*The problem*:
Only the lines holding the word "lists" are wanted; copy each of them from the listing.

*Supplied material*:
----

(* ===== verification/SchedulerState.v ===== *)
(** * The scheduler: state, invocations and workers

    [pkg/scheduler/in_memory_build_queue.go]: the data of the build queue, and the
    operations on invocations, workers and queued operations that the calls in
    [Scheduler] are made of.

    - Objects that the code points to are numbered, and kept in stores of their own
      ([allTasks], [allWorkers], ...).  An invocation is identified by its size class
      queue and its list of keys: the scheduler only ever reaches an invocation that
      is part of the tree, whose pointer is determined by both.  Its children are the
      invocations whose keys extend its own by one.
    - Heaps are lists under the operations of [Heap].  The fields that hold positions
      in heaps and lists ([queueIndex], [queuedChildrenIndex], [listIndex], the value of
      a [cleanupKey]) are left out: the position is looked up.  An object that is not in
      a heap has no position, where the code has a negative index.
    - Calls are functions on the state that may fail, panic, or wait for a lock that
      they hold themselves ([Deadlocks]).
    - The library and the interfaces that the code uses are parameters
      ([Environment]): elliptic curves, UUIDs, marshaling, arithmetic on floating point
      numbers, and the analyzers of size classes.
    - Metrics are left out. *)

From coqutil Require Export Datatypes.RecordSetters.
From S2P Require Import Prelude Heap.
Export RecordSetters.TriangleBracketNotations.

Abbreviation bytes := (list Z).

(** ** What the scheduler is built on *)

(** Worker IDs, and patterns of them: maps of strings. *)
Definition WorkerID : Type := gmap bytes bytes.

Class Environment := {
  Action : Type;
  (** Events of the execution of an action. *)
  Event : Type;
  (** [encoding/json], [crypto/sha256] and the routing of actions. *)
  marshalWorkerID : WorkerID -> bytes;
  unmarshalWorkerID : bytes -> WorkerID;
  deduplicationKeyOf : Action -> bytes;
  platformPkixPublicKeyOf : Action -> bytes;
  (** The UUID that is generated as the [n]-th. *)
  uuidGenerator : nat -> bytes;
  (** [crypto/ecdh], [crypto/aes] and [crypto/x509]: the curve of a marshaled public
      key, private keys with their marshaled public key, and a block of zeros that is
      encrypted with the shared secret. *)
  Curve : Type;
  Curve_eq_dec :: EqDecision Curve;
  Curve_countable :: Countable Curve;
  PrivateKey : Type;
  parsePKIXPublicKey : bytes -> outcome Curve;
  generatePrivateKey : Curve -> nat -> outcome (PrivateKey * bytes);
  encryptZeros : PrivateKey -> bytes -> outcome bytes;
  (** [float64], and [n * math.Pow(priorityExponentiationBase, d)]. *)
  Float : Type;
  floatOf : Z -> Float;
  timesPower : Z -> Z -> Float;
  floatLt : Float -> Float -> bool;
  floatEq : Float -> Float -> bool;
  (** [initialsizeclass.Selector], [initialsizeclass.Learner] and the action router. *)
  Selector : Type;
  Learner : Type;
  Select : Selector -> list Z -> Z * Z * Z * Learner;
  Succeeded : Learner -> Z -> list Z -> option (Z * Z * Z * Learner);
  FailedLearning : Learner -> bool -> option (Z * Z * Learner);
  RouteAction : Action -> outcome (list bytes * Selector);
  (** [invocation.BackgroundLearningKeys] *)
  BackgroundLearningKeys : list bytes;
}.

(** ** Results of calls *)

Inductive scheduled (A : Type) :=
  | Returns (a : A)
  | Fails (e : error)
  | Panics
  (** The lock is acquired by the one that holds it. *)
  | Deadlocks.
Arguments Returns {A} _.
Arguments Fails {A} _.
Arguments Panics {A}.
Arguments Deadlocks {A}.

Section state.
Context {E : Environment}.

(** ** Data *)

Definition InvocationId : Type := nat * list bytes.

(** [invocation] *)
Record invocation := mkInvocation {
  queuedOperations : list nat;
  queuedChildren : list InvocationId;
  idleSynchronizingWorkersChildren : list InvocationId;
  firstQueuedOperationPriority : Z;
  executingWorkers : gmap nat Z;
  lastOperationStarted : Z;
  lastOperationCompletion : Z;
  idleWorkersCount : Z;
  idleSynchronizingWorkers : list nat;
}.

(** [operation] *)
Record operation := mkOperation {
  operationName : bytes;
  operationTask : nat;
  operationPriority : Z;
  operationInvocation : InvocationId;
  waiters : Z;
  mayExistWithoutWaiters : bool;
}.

----

*Solved exercise*:
    - Heaps are lists under the operations of [Heap].  The fields that hold positions
      in heaps and lists ([queueIndex], [queuedChildrenIndex], [listIndex], the value of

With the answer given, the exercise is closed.